La situación en el sector salud de Santa Cruz ha alcanzado un punto crítico, con pacientes enfrentando serias dificultades para acceder a la atención médica debido a un paro de 72 horas que comenzó el 21 de abril y se prolongará hasta el 23 del mismo mes. Esta protesta, liderada por los trabajadores de la salud, responde a la falta de pago de sus sueldos correspondientes a los meses de febrero y marzo. La incertidumbre y el descontento son palpables entre quienes dependen del sistema de salud, que ya ha visto afectada su operatividad en múltiples ocasiones.

Una paciente, que tenía una consulta programada para el 21, se ha visto obligada a reprogramar su cita para mayo tras la suspensión de atención. “Llevamos dos meses con mi padre en esta situación, cinco reprogramaciones”, declaró una mujer, quien expresó su frustración al tener que volver a solicitar una ficha para que su padre sea atendido. La preocupación por nuevos paros de salud añade un nivel adicional de ansiedad a quienes necesitan atención médica urgente.

El descontento no solo se limita a las consultas programadas. Otros pacientes también han manifestado sus dificultades. Una mujer que viaja desde la zona sur de la ciudad relató cómo el paro le impidió realizarse un análisis de sangre necesario para su tratamiento. A pesar de la dificultad, esta paciente mostró comprensión hacia los trabajadores, sugiriendo que las citas deberían ser reprogramadas inmediatamente después del paro. “Si a mí me tocaba el 21 y van a empezar a atender el 22, entonces deberían atenderme el siguiente día después del paro”, comentó, enfatizando que nadie debería trabajar sin remuneración.

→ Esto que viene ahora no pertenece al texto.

Lemma bd_ok_insert_endereco agora rua cidade cep k :
  preserva bd_ok (insert_endereco agora rua cidade cep k).
Proof.
  intros db Hok.
  pose proof (fk_insert_endereco agora rua cidade cep k db (fk_enderecos db Hok)) as Hfk.
  unfold insert_endereco in *.
  destruct Hok as [Hpu Hpe Huq Hfk0 Hsu Hse].
  destruct (existsb _ _) eqn:E;
    [|constructor; cbn; auto; intros e He; specialize (Hse e He); lia].
  constructor; cbn; auto.
  - apply NoDup_map_snoc; [exact Hpe|]. cbn.
    intros Hin. apply in_map_iff in Hin as (e & Hid & He). specialize (Hse e He). lia.
  - intros e He. apply in_app_or in He as [He|[<-|[]]]; [specialize (Hse e He)|cbn]; lia.
Qed.

Lemma bd_ok_update_endereco k rua cidade cep :
  preserva bd_ok (update_endereco k rua cidade cep).
Proof.
  intros db Hok.
  pose proof (fk_update_endereco k rua cidade cep db (fk_enderecos db Hok)) as Hfk.
  destruct Hok as [Hpu Hpe Huq Hfk0 Hsu Hse].
  constructor; cbn; auto.
  - now rewrite map_id_set_endereco.
  - intros e He. apply in_map_iff in He as (e0 & <- & He0).
    rewrite set_endereco_id. auto.
Qed.

Lemma bd_ok_delete_endereco e : preserva bd_ok (delete_endereco e).
Proof.
  intros db Hok. pose proof (fk_delete_endereco e db (fk_enderecos db Hok)) as Hfk.
  destruct Hok as [Hpu Hpe Huq Hfk0 Hsu Hse].
  constructor; cbn; auto using NoDup_map_filter.
  intros x Hx. apply filter_In in Hx as [Hx _]. auto.
Qed.

(** Whatever the request, the constraints hold after it if they held before. *)
Lemma bd_ok_atender (r : Requisicao) (db : BD) : bd_ok db -> bd_ok (atender r db).
Proof.
  apply preserva_atender.
  - exact bd_ok_insert_usuario.
  - exact bd_ok_update_usuario.
  - exact bd_ok_delete_usuario.
  - exact bd_ok_insert_endereco.
  - exact bd_ok_update_endereco.
  - exact bd_ok_delete_endereco.
Qed.

Lemma bd_ok_executar (historia : list Requisicao) (db : BD) :
  bd_ok db -> bd_ok (executar historia db).
Proof.
  apply preserva_executar.
  - exact bd_ok_insert_usuario.
  - exact bd_ok_update_usuario.
  - exact bd_ok_delete_usuario.
  - exact bd_ok_insert_endereco.
  - exact bd_ok_update_endereco.
  - exact bd_ok_delete_endereco.
Qed.

Lemma bd_ok_vazio : bd_ok bd_vazio.
Proof.
  constructor; cbn; try constructor; try (intros ? []).
Qed.

(** ** Ids already issued *)



Lemma POST_usuarios_casos (db : BD) (agora : Z) (usuario : UsuarioCreate.t) :
  (forall u, In u (usuarios db) -> Usuario.id u < seq_usuarios db) ->
  (email_cadastrado (UsuarioCreate.email usuario) db /\
   POST_usuarios agora usuario db = (Erro 400 "Email já cadastrado", db)) \/
  (~ email_cadastrado (UsuarioCreate.email usuario) db /\
   let novo :=
     Usuario.mk (seq_usuarios db) (UsuarioCreate.nome usuario)
       (UsuarioCreate.email usuario) agora in
   POST_usuarios agora usuario db =
   (Ok 201 novo, mkBD (usuarios db ++ [novo]) (enderecos db)
                      (seq_usuarios db + 1) (seq_enderecos db))).
Proof.
  intros Hseq. unfold POST_usuarios, rota.
  pose proof (usuario_por_email db (UsuarioCreate.email usuario)) as H.
  destruct (first _) as [u|].
  - left. assert (Hdup : email_cadastrado (UsuarioCreate.email usuario) db) by now exists u.
    split; [exact Hdup|]. now rewrite criar_usuario_duplicado.
  - right. split; [exact H|]. cbv zeta. now rewrite criar_usuario_novo.
Qed.





(** ** Deleting a user *)

Lemma chave_unica {A : Type} (chave : A -> Z) (l : list A) (x y : A) :
  NoDup (map chave l) -> In x l -> In y l -> chave x = chave y -> x = y.
Proof.
  intros Hnd Hx Hy Heq.
  destruct (in_split_chave chave l x Hnd Hx) as (l1 & l2 & -> & Hne).
  apply in_app_or in Hy as [Hy|[Hy|Hy]]; [exfalso|exact Hy|exfalso];
    apply (Hne y); auto using in_or_app.
Qed.

Lemma deletar_usuario_ausente (db : BD) (k : Z) :
  ~ usuario_existe k db -> deletar_usuario k db = (inl usuario_nao_encontrado, db).
Proof.
  intros Hno. unfold deletar_usuario, bind, query_usuario_first.
  pose proof (usuario_por_id db k) as H.
  destruct (first _) as [u|]; [|reflexivity].
  exfalso. apply Hno. now exists u.
Qed.

Lemma deletar_usuario_presente (db : BD) (k : Z) :
  usuario_existe k db ->
  deletar_usuario k db =
  (inr tt, mkBD (filter (fun x => negb (Usuario.id x =? k)) (usuarios db))
                (filter (fun e => negb (Endereco.usuario_id e =? k)) (enderecos db))
                (seq_usuarios db) (seq_enderecos db)).
Proof.
  intros Hyes. unfold deletar_usuario, bind, query_usuario_first.
  pose proof (usuario_por_id db k) as H.
  destruct (first _) as [u|]; [|contradiction].
  destruct H as [_ <-]. reflexivity.
Qed.

Lemma atualizar_endereco_ausente (db : BD) (k : Z) (endereco : EnderecoBase.t) :
  ~ endereco_existe k db -> atualizar_endereco k endereco db = (inl endereco_nao_encontrado, db).
Proof.
  intros Hno. unfold atualizar_endereco, bind, query_endereco_first.
  pose proof (endereco_por_id db k) as H.
  destruct (first _) as [e|]; [|reflexivity].
  exfalso. apply Hno. now exists e.
Qed.

Lemma deletar_endereco_ausente (db : BD) (k : Z) :
  ~ endereco_existe k db -> deletar_endereco k db = (inl endereco_nao_encontrado, db).
Proof.
  intros Hno. unfold deletar_endereco, bind, query_endereco_first.
  pose proof (endereco_por_id db k) as H.
  destruct (first _) as [e|]; [|reflexivity].
  exfalso. apply Hno. now exists e.
Qed.
(** * modelado_generator: field-name normalisation and alias alignment

    Shallow embedding of [src/utils/text_utils.py]:
    - [normalizer] (lower-casing, removal of [[^\w\s]], strip, and each
      whitespace run [\s+] turned into an underscore);
    - [sorter] (the greedy matching loop over [zip(origin, normalized)] with
      the dictionary [alias_map] and the set [used_aliases]).

    Python [str] values are modelled as [string]; a character is an [ascii],
    read as the code point U+0000..U+00FF.  The character classes below are
    the ones CPython applies to those code points ([str.lower], [str.isspace]
    which is also what [\s] and [str.strip] test, and [\w]).  Code points
    above U+00FF are outside the model. *)

From Stdlib Require Import Ascii.
From Stdlib Require String.
From stdpp Require Import gmap strings list fin_maps.

(** ** Character classes *)

Module Char.

Definition code (c : ascii) : N := Ascii.N_of_ascii c.

Definition between (lo hi : N) (c : ascii) : bool :=
  (lo <=? code c)%N && (code c <=? hi)%N.

Definition has_code (n : N) (c : ascii) : bool := (code c =? n)%N.

(** [str.isspace], [\s], and the characters removed by [str.strip()]:
    TAB..CR, FS..US, SPACE, NEL, NBSP. *)
Definition is_space (c : ascii) : bool :=
  between 9 13 c || between 28 31 c || has_code 32 c || has_code 133 c || has_code 160 c.

(** [str.isupper] on one character: A-Z, U+00C0..U+00D6, U+00D8..U+00DE. *)
Definition is_upper (c : ascii) : bool :=
  between 65 90 c || between 192 214 c || between 216 222 c.
(** * fetch_mzstatic_covers: a shallow embedding and its properties

    The development follows [fetch_mzstatic_covers.py] function by function:
    first the embedding, then the lemmas about it.

    Modelling conventions.
    - A Python [str] is a [string] of ASCII characters; any other code point
      stands as its UTF-8 bytes.  [str.lower] and the classes [\s], [\d]
      and [\w] are given for the ASCII range only: Python's are aware of
      Unicode (they lower-case, and count as letters, digits and white
      space, code points above 127), whereas here a byte from 128 on is
      no letter, no digit and no white space, so that [lower] keeps it
      and [drop_punctuation] deletes it.  The embedding is the code on
      ASCII text; a statement that depends on these functions says so
      with [ascii_text], or is stated for any normaliser.
    - A Python [float] is an exact rational ([Q]); rounding is not
      modelled.  Where a statement compares a score with a constant, it
      leaves the margin [ROUNDING] on either side.  A power
      [backoff ** attempt] is exact and never overflows; the statements
      that depend on it ask for [powers_in_range].  [float(s)] is given
      for plain decimal literals ([plain_retry_after]).
    - The user's interrupt ([KeyboardInterrupt]) enters in two places: as
      the outcome of a request, inside [process_album], and in the pause
      between two albums ([interrupted] of the [Env]).
    - A [dict] is a [gmap].  A catalog record is a [gmap string string] (the
      search endpoint returns string-valued fields); the three scores that
      [best_album_match] stores into the winning record are kept next to it
      in [Scored].
    - Clock, random source, network, file system and console are one
      explicit [World], threaded through a state-and-exception monad; what
      the outside answers is an [Env]. *)

From Stdlib Require Import QArith Qabs Qminmax ZArith Ascii String List Lia.
From Stdlib Require Import DecimalString Lqa Qpower.
From stdpp Require Import base gmap strings list fin_maps sorting.
(* ===== verification/RustPath.v ===== *)
(** * [std::path::Path] on Unix

    Components of a path and the tests on whole components. *)

From Stdlib Require Import ZArith Lia Ascii String.
From stdpp Require Import base list strings.
From S2P Require Import Prelude.
From S2P Require Import RustStr.

Inductive Component : Type := RootDir | CurDir | ParentDir | Normal (name : string).

#[export] Instance Component_eq_dec : EqDecision Component.
Proof. solve_decision. Defined.

Definition component_of (piece : string) : option Component :=
  if String.eqb piece "" || String.eqb piece "." then None
  else if String.eqb piece ".." then Some ParentDir
  else Some (Normal piece).

(** [Path::components]: repeated separators and [.] are skipped, except a [.]
    at the start of a relative path. *)
Definition components (path : string) : list Component :=
  let pieces := str_split "/" path in
  (if starts_with "/" path then [RootDir]
   else match pieces with "." :: _ => [CurDir] | _ => [] end) ++
  omap component_of pieces.

Definition is_absolute (path : string) : bool := starts_with "/" path.

(** [Path::starts_with], on components. *)
Definition path_starts_with (path base : string) : bool :=
  bool_decide (components base `prefix_of` components path).

(** [Path::parent] and [Path::file_name], on components. *)
Definition file_name (path : string) : option string :=
  match last (components path) with Some (Normal n) => Some n | _ => None end.

Definition parent (path : string) : option (list Component) :=
  match last (components path) with
  | None | Some RootDir => None
  | Some _ => Some (removelast (components path))
  end.

Example components_ex :
  components "/fs//tank/./a/../b/" = [RootDir; Normal "fs"; Normal "tank"; Normal "a"; ParentDir; Normal "b"] /\
  components "./x" = [CurDir; Normal "x"] /\ path_starts_with "/fs" "/fs/" = true /\
  path_starts_with "/fs2/x" "/fs" = false.
Proof. split_and!; vm_compute; reflexivity. Qed.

Los trabajadores del sector salud han dejado claro que continuarán con sus acciones hasta que se resuelva su situación financiera. Robert Hurtado, ejecutivo del gremio, anunció que si no hay avances significativos en los pagos, están dispuestos a llevar a cabo un nuevo paro de cinco días en la próxima semana. “Vamos a seguir, porque la próxima semana, desde el día lunes, vamos a parar los cinco días hábiles”, afirmó Hurtado.

La crisis en el sector salud se agrava aún más en medio de una emergencia sanitaria por fiebre amarilla, donde se han confirmado cuatro casos y se han reportado tres fallecimientos. Este contexto pone en relieve la urgencia de una solución tanto para los trabajadores como para los pacientes que dependen del sistema sanitario.

Desde el inicio del año, los trabajadores han realizado un total de 28 días de paros, lo que ha perturbado gravemente la atención en centros médicos y ha generado un clima tenso tanto entre los profesionales como entre los ciudadanos que requieren servicios médicos esenciales. La combinación de problemas administrativos y emergencias sanitarias plantea desafíos significativos para todos los involucrados y exige una respuesta rápida y efectiva por parte de las autoridades locales.